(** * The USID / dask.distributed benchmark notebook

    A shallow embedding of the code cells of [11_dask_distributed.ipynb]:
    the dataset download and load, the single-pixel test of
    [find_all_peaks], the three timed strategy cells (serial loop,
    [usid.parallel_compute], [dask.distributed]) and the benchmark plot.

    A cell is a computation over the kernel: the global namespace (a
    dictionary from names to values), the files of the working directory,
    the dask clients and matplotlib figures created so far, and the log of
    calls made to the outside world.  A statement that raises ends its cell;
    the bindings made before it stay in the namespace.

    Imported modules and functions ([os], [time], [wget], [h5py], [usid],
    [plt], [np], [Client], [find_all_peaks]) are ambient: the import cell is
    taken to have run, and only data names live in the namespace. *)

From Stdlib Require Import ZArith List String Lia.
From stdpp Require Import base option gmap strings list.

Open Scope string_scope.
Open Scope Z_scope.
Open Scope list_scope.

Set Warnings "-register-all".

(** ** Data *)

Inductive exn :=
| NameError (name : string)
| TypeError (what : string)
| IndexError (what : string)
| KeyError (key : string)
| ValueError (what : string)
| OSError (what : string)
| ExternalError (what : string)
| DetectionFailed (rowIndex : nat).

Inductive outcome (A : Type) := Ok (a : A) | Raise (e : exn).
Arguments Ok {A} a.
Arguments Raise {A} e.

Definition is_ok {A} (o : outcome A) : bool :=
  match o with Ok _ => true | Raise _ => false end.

* * *

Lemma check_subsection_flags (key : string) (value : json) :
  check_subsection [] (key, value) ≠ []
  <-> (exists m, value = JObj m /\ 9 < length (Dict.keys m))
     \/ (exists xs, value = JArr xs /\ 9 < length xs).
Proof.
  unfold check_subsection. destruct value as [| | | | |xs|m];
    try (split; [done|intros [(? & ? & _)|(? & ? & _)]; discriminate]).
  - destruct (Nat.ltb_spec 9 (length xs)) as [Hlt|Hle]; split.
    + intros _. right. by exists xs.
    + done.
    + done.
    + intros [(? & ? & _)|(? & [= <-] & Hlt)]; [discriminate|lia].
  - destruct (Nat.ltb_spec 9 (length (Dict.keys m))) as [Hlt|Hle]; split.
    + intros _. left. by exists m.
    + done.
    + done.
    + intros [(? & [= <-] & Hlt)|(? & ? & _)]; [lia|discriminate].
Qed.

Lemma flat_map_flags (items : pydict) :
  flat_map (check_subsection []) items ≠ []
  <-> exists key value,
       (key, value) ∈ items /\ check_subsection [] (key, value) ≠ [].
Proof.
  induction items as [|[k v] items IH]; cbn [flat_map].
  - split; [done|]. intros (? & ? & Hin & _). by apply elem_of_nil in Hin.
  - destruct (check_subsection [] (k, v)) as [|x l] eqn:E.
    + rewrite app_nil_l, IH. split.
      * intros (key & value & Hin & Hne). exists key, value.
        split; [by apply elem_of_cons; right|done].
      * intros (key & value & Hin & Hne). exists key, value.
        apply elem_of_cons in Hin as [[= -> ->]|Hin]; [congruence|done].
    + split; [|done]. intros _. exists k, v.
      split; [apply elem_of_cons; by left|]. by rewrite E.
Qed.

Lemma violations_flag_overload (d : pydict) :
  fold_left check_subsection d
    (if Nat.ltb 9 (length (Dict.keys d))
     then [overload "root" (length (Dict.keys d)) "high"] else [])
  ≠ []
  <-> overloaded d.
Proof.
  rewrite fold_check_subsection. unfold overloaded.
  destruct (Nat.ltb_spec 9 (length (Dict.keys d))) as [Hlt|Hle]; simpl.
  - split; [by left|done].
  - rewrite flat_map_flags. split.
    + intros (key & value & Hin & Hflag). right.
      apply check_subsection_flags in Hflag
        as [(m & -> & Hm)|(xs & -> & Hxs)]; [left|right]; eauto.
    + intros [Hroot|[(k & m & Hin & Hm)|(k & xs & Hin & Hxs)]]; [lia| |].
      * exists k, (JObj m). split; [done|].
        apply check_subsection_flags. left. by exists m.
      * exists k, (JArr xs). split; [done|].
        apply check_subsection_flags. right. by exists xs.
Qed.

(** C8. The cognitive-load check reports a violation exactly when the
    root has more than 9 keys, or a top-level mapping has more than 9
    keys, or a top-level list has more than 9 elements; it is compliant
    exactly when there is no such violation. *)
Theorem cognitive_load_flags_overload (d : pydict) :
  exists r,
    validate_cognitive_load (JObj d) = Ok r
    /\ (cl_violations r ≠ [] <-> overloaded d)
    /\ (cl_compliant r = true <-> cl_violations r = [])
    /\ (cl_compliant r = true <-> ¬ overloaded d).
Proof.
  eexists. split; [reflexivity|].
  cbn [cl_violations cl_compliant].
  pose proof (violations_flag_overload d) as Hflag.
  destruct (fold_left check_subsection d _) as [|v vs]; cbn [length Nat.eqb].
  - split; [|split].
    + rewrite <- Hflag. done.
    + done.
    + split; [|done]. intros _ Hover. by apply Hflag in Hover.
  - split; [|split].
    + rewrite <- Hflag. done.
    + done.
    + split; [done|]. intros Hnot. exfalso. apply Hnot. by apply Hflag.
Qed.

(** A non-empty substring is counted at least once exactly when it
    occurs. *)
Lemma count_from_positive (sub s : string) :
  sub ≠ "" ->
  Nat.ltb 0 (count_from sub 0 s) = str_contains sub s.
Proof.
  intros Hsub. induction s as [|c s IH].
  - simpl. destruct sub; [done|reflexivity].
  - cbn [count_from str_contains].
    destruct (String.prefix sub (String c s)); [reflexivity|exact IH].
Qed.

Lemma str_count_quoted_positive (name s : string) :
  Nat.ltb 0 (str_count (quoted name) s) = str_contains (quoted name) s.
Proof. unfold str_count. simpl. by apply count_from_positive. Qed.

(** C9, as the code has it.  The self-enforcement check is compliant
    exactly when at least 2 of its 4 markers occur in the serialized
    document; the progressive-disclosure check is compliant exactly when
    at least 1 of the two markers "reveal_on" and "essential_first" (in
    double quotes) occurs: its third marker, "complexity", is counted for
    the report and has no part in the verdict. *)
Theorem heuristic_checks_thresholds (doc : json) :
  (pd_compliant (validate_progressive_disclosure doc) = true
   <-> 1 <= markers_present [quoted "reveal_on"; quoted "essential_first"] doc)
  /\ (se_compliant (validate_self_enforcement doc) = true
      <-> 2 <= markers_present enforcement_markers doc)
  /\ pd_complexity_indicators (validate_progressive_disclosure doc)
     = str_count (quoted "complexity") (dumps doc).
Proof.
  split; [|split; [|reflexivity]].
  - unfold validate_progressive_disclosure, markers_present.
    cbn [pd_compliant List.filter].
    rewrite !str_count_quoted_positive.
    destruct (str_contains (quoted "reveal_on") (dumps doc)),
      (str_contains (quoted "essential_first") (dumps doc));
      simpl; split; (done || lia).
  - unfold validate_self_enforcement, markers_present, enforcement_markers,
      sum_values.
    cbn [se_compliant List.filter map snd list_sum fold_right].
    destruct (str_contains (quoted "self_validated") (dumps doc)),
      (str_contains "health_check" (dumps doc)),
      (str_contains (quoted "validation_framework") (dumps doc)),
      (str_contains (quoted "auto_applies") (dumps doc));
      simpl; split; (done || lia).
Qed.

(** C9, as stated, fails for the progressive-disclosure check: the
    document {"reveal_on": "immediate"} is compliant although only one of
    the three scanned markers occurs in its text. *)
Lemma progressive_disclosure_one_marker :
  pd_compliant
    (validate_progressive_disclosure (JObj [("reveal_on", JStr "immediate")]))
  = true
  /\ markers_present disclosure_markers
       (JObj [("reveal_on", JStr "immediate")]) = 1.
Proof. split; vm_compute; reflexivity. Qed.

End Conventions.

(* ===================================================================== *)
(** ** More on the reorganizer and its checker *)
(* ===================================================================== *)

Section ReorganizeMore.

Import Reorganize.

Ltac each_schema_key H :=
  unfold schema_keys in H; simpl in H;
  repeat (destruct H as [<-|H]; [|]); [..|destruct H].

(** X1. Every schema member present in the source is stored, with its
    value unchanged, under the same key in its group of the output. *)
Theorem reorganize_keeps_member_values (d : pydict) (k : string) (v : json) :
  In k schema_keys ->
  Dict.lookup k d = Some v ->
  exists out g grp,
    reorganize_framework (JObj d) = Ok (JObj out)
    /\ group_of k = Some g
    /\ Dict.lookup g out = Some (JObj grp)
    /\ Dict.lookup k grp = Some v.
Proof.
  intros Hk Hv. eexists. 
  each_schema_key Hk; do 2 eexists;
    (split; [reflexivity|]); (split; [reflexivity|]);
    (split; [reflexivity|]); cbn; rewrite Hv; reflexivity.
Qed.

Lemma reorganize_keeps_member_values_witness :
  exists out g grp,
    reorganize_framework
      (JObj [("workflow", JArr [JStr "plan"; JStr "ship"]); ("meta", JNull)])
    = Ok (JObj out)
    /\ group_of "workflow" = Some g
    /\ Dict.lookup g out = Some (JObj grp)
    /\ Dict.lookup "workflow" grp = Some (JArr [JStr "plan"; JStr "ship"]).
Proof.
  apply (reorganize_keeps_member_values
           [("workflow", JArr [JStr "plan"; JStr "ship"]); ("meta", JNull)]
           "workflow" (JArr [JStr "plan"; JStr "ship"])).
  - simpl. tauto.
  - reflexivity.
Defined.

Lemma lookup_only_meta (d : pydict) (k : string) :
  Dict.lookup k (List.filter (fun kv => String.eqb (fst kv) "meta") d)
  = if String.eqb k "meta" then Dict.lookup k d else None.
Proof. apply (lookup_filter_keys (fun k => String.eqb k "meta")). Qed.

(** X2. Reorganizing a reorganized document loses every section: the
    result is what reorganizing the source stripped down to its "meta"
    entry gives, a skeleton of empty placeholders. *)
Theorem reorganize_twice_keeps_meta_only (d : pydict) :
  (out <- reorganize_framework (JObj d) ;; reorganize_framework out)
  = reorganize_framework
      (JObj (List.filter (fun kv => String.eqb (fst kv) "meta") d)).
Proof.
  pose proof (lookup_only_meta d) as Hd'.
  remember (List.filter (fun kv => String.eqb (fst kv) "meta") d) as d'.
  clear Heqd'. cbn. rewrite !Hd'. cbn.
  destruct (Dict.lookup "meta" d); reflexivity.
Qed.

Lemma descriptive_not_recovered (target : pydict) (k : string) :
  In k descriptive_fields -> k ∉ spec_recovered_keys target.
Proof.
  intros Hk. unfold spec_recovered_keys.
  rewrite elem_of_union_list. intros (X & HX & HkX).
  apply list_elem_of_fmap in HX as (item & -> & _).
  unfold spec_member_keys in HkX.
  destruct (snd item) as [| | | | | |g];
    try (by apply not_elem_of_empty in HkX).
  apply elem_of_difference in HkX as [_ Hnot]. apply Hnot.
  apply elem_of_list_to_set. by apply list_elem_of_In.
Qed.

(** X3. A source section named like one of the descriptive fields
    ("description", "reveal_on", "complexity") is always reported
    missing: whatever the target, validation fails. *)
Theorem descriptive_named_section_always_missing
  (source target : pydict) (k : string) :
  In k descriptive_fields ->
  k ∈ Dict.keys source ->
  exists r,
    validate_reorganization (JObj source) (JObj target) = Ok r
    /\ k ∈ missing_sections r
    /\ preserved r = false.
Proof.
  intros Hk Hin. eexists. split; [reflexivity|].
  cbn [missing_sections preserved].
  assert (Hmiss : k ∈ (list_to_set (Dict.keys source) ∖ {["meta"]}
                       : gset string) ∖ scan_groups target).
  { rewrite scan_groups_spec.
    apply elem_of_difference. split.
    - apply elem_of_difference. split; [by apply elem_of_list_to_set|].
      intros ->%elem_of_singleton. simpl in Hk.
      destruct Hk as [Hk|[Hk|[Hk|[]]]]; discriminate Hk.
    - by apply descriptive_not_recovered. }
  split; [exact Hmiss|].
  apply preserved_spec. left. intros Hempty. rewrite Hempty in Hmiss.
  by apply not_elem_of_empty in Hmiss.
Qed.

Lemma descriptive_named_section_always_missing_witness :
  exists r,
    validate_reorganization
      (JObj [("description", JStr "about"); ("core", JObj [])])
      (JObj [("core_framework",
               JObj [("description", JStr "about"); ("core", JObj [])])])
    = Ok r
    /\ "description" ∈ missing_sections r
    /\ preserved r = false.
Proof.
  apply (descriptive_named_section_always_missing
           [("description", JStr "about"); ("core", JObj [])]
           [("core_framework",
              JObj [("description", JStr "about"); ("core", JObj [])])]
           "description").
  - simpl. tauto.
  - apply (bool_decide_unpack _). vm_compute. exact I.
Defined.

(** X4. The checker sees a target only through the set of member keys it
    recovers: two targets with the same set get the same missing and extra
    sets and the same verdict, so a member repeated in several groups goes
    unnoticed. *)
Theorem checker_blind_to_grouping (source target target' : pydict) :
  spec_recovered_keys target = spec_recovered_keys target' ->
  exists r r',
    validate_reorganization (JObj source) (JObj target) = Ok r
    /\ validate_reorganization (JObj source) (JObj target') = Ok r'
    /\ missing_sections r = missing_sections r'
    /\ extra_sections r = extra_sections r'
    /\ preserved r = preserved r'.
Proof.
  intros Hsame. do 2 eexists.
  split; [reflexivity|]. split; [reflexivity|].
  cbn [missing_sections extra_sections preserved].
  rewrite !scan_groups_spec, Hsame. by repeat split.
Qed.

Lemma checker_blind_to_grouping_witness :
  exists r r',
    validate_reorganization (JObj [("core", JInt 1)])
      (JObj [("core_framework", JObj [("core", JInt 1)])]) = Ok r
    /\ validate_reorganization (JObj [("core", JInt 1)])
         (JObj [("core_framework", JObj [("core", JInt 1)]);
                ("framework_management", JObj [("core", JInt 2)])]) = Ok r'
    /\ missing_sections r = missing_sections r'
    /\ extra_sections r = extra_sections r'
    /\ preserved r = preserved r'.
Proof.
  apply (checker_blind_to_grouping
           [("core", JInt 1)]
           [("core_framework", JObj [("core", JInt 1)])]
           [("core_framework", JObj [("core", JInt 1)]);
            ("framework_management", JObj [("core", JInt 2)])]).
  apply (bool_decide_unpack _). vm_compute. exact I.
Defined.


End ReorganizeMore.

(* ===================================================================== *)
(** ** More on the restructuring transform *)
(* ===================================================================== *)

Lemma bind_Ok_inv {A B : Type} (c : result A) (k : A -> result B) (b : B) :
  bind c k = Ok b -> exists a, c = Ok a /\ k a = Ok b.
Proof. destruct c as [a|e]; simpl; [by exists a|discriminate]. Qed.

--

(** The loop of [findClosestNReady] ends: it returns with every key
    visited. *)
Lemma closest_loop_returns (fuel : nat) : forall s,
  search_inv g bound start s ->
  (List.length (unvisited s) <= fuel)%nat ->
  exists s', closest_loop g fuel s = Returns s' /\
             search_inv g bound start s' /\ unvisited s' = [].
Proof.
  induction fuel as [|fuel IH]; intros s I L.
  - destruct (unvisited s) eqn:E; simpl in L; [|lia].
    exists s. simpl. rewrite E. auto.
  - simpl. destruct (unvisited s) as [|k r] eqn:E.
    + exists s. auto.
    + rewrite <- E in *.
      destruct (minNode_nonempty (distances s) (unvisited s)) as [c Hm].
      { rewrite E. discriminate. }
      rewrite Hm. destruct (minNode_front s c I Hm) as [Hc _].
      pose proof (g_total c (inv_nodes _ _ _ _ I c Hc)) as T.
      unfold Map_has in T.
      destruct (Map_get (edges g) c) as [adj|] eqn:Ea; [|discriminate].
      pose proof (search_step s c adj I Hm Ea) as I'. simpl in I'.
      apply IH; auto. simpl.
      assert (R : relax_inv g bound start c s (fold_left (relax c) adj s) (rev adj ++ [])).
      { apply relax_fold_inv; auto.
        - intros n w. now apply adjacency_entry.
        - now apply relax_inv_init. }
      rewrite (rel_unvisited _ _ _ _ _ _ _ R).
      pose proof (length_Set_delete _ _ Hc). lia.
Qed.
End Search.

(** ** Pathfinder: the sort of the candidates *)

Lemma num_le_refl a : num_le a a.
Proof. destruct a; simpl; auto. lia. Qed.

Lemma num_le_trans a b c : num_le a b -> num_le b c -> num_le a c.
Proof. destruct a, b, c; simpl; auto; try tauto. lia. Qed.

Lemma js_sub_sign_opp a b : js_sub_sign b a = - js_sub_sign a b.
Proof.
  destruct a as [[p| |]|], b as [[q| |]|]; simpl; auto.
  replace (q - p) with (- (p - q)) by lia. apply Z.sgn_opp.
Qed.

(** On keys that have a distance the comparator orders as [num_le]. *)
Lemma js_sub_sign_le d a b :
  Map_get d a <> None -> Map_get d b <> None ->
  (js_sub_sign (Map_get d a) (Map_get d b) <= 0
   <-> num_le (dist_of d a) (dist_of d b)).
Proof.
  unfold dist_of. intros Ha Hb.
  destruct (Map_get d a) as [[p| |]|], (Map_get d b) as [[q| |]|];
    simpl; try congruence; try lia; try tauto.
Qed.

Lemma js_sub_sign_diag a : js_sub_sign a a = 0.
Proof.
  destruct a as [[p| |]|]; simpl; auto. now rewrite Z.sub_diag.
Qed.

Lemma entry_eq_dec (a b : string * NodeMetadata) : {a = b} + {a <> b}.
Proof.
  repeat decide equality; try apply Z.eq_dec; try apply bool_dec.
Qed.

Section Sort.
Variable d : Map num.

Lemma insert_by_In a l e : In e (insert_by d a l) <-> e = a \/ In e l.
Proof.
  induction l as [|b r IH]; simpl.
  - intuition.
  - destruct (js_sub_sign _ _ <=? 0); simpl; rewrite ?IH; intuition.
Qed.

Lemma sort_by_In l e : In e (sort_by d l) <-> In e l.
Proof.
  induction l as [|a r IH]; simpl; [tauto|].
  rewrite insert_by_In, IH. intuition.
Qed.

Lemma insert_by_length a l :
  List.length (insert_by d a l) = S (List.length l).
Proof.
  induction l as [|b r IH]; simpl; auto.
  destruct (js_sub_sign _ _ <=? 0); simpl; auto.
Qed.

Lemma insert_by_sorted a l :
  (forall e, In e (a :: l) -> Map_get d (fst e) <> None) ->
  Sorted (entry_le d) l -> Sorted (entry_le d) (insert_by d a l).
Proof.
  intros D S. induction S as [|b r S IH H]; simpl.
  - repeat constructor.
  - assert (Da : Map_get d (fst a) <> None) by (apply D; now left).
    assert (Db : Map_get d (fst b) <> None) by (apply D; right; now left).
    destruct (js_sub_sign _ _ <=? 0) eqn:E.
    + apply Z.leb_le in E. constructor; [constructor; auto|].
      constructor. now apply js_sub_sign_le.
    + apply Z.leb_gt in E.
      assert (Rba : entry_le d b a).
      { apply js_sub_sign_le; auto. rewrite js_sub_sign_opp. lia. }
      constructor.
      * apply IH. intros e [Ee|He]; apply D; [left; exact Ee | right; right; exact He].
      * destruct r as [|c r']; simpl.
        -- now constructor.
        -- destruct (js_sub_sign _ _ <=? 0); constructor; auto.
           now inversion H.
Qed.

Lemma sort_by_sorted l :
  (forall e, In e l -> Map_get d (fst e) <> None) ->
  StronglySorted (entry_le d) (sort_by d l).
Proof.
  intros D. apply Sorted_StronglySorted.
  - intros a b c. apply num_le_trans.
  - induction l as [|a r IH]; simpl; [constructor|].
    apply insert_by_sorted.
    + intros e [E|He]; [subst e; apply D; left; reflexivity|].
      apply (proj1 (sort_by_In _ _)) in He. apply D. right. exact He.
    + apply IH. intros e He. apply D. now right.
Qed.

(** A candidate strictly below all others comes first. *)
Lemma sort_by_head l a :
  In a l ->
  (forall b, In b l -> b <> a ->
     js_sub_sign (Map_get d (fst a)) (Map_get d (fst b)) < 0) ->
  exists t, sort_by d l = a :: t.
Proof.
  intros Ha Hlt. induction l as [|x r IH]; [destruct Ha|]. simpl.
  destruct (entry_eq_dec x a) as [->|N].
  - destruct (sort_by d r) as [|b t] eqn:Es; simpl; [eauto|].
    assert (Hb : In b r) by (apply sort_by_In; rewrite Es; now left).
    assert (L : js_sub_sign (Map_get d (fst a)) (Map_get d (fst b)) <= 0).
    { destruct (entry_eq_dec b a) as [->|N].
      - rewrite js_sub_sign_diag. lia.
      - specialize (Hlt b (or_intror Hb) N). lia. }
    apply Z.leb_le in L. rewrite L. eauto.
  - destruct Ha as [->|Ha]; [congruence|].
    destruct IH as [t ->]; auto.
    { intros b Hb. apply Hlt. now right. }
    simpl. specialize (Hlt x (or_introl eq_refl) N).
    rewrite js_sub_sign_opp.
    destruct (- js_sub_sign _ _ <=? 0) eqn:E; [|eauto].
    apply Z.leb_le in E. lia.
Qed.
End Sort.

* Task to complete *
Transcribe the records above exactly, beginning at the line that contains "Lemma js_sub_sign_diag a" and ending with the line that contains "Section Sort.", both included, and nothing else.

* Answer section *
Lemma js_sub_sign_diag a : js_sub_sign a a = 0.
Proof.
  destruct a as [[p| |]|]; simpl; auto. now rewrite Z.sub_diag.
Qed.

Lemma entry_eq_dec (a b : string * NodeMetadata) : {a = b} + {a <> b}.
Proof.
  repeat decide equality; try apply Z.eq_dec; try apply bool_dec.
Qed.

Section Sort.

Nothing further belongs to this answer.